4. A method for generating a ship test scheme generation system based on knowledge graphs and AI large models according to any one of claims 1-3, characterized in that, Includes the following steps: Step S1, Preparation Stage: A knowledge graph is established using standard documents, and search terms are selected based on the knowledge graph. The search terms are then used to perform a rapid enhanced search on the knowledge graph. Step S2: Generate a detection process specification document. By confirming the manually entered target to be detected, the intelligent agent retrieves the corresponding document from the knowledge graph storage area and sends it to the mobile terminal for manual verification. Once the manual verification is correct, the document is sent out. Step S3, Result Feedback: The target to be detected is detected through the detection process specification document. By recording the detection process, the intelligent agent checks whether there are any loopholes in the detection process specification document. If there are, the loopholes are filled and the results are fed back to the knowledge graph storage area, and the corresponding knowledge graph is iteratively updated. If it does not exist, record the structure and save it.
5. The generation method according to claim 4, characterized in that: The standard documents are obtained from publicly available information channels using a periodic update method. The storage process for the standard documents is as follows: Step S11: Confirm the standard core vocabulary and periodically check whether the publicly available information channels have been updated using the core vocabulary. Step S12: Determine the update cycle and perform periodic updates based on the historical update data of the region corresponding to the standard document; Step S13: Standard document entry verification. The standard documents are manually verified before being entered into the database.

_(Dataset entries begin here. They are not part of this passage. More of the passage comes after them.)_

Lemma Atoi_fmt n : 0 ≤ n < 2 ^ 63 → Atoi (fmt_uint n) = Some n.
Proof.
  intros [Hn Hb]. destruct (fmt_uint_parse n Hn) as [Hp Hne].
  pose proof (fmt_uint_digit n Hn) as Hd.
  unfold Atoi. destruct (fmt_uint n) as [|c s]; [done|].
  apply Forall_cons in Hd as [[d Hc] _].
  rewrite !bool_decide_eq_false_2 by (intros ->; discriminate Hc).
  rewrite Hp.
  destruct (Z.leb_spec (- 2 ^ 63) n), (Z.ltb_spec n (2 ^ 63)); simpl; done || lia.
Qed.

(** *** White space *)

Lemma no_space_start_first (runes : list gostring) (c : byte) s :
  Forall (λ r, r !!! 0%nat ≠ c ∧ r ≠ []) runes → no_space_start runes (c :: s) = true.
Proof.
  intros H. unfold no_space_start. apply bool_decide_eq_true.
  induction H as [|r runes [Hc Hne] _ IH]; [done|].
  rewrite filter_cons_False; [done|].
  intros (s' & Hs)%HasPrefix_true. destruct r as [|b r]; [done|]. simpl in *. congruence.
Qed.

Definition is_space_byte (c : byte) : bool :=
  bool_decide (Exists (λ r : gostring, r !!! 0%nat = c) space_runes) ||
  bool_decide (Exists (λ r : gostring, r !!! 0%nat = c) (reverse <$> space_runes)).

Lemma digit_not_space c : is_Some (byte_digit c) → is_space_byte c = false.
Proof. destruct c; intros [d Hd]; first [discriminate Hd | reflexivity]. Qed.

(** A non-empty digit string is some bytes followed by a digit. *)
Lemma fmt_uint_last n : 0 ≤ n → ∃ s d, fmt_uint n = s ++ [d] ∧ is_Some (byte_digit d).
Proof.
  intros Hn. pose proof (fmt_uint_digit n Hn) as Hd.
  destruct (fmt_uint_parse n Hn) as [_ Hne].
  destruct (exists_last Hne) as (s & d & Heq). rewrite Heq in Hd |- *.
  apply Forall_app in Hd as [_ Hd]. rewrite Forall_singleton in Hd. by exists s, d.
Qed.

Lemma fmt_int_nonneg n : 0 ≤ n → fmt_int n = fmt_uint n.
Proof. intros. unfold fmt_int. by destruct (Z.ltb_spec n 0); [lia|]. Qed.

(** Bytes that are no part of white space at both ends. *)
Lemma TrimSpace_id s :
  Forall (λ c, is_space_byte c = false) s → TrimSpace s = s.
Proof.
  assert (∀ (runes : list gostring) c, Forall (λ r, r ≠ []) runes →
    ¬ Exists (λ r : gostring, r !!! 0%nat = c) runes → Forall (λ r, r !!! 0%nat ≠ c ∧ r ≠ []) runes) as Hall.
  { intros runes c Hne Hex. apply Forall_Exists_neg in Hex. apply Forall_and. by split. }
  assert (∀ (runes : list gostring) fuel l, Forall (λ r, r ≠ []) runes →
    Forall (λ c, ¬ Exists (λ r : gostring, r !!! 0%nat = c) runes) l → trim_runes runes fuel l = l) as Htrim.
  { intros runes fuel l Hne Hl. apply trim_runes_id. destruct l as [|c l].
    - unfold no_space_start. apply bool_decide_eq_true. clear Hl. induction Hne as [|r runes Hr _ IH]; [done|].
      rewrite filter_cons_False; [done|]. intros (s' & Hs)%HasPrefix_true. by destruct r.
    - apply no_space_start_first, Hall; [done|]. by apply Forall_cons in Hl as [? _]. }
  intros Hs. assert (Forall (λ c, ¬ Exists (λ r : gostring, r !!! 0%nat = c) space_runes) s ∧
    Forall (λ c, ¬ Exists (λ r : gostring, r !!! 0%nat = c) (reverse <$> space_runes)) s) as [H1 H2].
  { apply Forall_and. eapply Forall_impl; [exact Hs|]. intros c. unfold is_space_byte.
    intros [Hc Hd]%orb_false_iff. apply bool_decide_eq_false in Hc, Hd. by split. }
  unfold TrimSpace, TrimSpaceLeft. rewrite Htrim; [|by apply (bool_decide_unpack _)|done].
  unfold TrimSpaceRight. rewrite Htrim, reverse_involutive; [done|by apply (bool_decide_unpack _)|].
  apply Forall_forall. intros c Hc. rewrite elem_of_reverse in Hc. rewrite Forall_forall in H2. exact (H2 c Hc).
Qed.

6. The generation method according to claim 4, characterized in that: Establish a search term filtering process, which is as follows: Step S14: Retrieve the detection area of the item to be detected, and determine the search range of the standard document based on the detection area; Step S15: Search for the commercial nature of the item to be tested, and determine the testing standards based on the commercial nature; Step S16: Retrieve the category of the item to be tested. Based on the process category of the item to be tested, retrieve the corresponding classification file in the standard file. Step S17: Obtain the final standard document for the corresponding process step according to the process steps.

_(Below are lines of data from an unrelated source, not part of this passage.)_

(** Where the runes of a valid text end. *)
Lemma concat_boundary (rs : list gostring) k :
  (k ≤ length (concat rs))%nat →
  ∃ rs1 r rs2, rs = rs1 ++ rs2 ∧ take k (concat rs) = concat rs1 ++ r ∧
    match rs2 with [] => r = [] | r2 :: _ => r `prefix_of` r2 ∧ (length r < length r2 ∨ r = [])%nat end.
Proof.
  revert k. induction rs as [|r0 rs IH]; intros k Hk.
  - exists [], [], []. by destruct k.
  - rewrite concat_cons in Hk |- *. rewrite length_app in Hk.
    destruct (decide (k < length r0)%nat).
    + exists [], (take k r0), (r0 :: rs). rewrite take_app_le by lia.
      split_and!; [done|done|apply prefix_take|left; len_lia].
    + destruct (IH (k - length r0)%nat) as (rs1 & r & rs2 & -> & Htk & Hr); [lia|].
      exists (r0 :: rs1), r, rs2. rewrite take_app_ge by lia. rewrite Htk, concat_cons, app_assoc.
      done.
Qed.

(** In a valid text a cut found by going back is a rune boundary, ... *)
Lemma utf8_valid_cut s k :
  utf8_valid s → (k ≤ length s)%nat → is_Some (DecodeLastRune (take k s)) → utf8_valid (take k s).
Proof.
  intros (rs & -> & Hrs) Hk [w Hw].
  apply DecodeLastRune_sound in Hw as (q & r' & Hq & Hr' & _).
  destruct (concat_boundary rs k Hk) as (rs1 & r & rs2 & -> & Htk & Hr). rewrite Htk in Hq |- *.
  apply Forall_app in Hrs as [Hrs1 Hrs2].
  destruct (decide (r = [])) as [->|Hne].
  { rewrite app_nil_r. by exists rs1. }
  exfalso. destruct rs2 as [|r2 rs2]; [done|]. destruct Hr as [[u Hu] [Hlen|]]; [|done].
  apply Forall_cons in Hrs2 as [Hr2 _].
  pose proof (is_rune_inv _ Hr2) as (c & t & -> & _ & Hc & Ht & _).
  destruct r as [|c' r]; [done|]. injection Hu as <- ->. apply Forall_app in Ht as [Ht _].
  pose proof (is_rune_inv _ Hr') as (d & v & -> & _ & Hd & Hv & _).
  destruct (app_eq_inv _ _ _ _ Hq) as [(e & He1 & He2)|(e & He1 & He2)].
  - (* the rune found begins at or before the incomplete one *)
    destruct e as [|e0 e]; simplify_eq/=.
    + (* it is the incomplete one *)
      pose proof (is_rune_app _ u Hr') as Hbad. unfold is_rune in Hr2.
      cbn [app] in Hbad. rewrite Hr2 in Hbad. injection Hbad. simpl in Hlen. lia.
    + apply Forall_app in Hv as [_ [Hv _]%Forall_cons]. unfold RuneStart in Hc. by rewrite Hv in Hc.
  - destruct e as [|e0 e]; simplify_eq/=.
    + pose proof (is_rune_app _ u Hr') as Hbad. unfold is_rune in Hr2.
      cbn [app] in Hbad. rewrite Hr2 in Hbad. injection Hbad. simpl in Hlen. lia.
    + apply Forall_app in Ht as [_ [Ht _]%Forall_cons]. unfold RuneStart in Hd. by rewrite Ht in Hd.
Qed.

(** ... and it gives up at most three bytes. *)
Lemma utf8_valid_cut_close s k :
  utf8_valid s → (k ≤ length s)%nat → (k ≤ rune_cut s k + 3)%nat ∧ utf8_valid (take (rune_cut s k) s).
Proof.
  intros Hs Hk. destruct (rune_cut_spec s k) as (Hle & Hsome & Hnone). split.
  - destruct Hs as (rs & -> & Hrs).
    destruct (concat_boundary rs k Hk) as (rs1 & r & rs2 & -> & Htk & Hr).
    apply Forall_app in Hrs as [Hrs1 Hrs2].
    assert (length r ≤ 3)%nat as Hr3.
    { destruct rs2 as [|r2 rs2]; [subst; simpl; lia|]. destruct Hr as [_ [Hl| ->]]; [|simpl; lia].
      apply Forall_cons in Hrs2 as [Hr2 _].
      pose proof (is_rune_inv _ Hr2) as (c & t & -> & ? & _). simpl in Hl. lia. }
    pose proof (f_equal length Htk) as Hlk. rewrite length_take_le, length_app in Hlk by done.
    destruct (decide (rune_cut (concat (rs1 ++ rs2)) k < length (concat rs1))%nat); [|lia].
    exfalso. specialize (Hnone (length (concat rs1)) ltac:(lia)).
    rewrite concat_app, take_app_length in Hnone.
    destruct rs1 as [|r1 rs1 _] using rev_ind; [simpl in *; lia|].
    rewrite concat_app, concat_cons in Hnone. cbn [concat] in Hnone.
    rewrite app_nil_r, DecodeLastRune_rune in Hnone; [done|].
    by apply Forall_app in Hrs1 as [_ [? _]%Forall_cons].
  - destruct (decide (rune_cut s k = 0%nat)) as [->|Hne]; [apply utf8_valid_nil|].
    apply utf8_valid_cut; [done|lia|auto].
Qed.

7. The generation method according to claim 4, characterized in that: The method for generating the knowledge graph is as follows: Step S18: Obtain the standard file and recognize the standard text information using OCR; Step S19: Using the main body of the detection project as the node, and the standard attributes and standard specific text as the node attributes, establish a knowledge graph database through the nodes and attributes.
8. The generation method according to claim 4, characterized in that: The detection process is recorded by a combination of manual intervention and audio-visual documentation.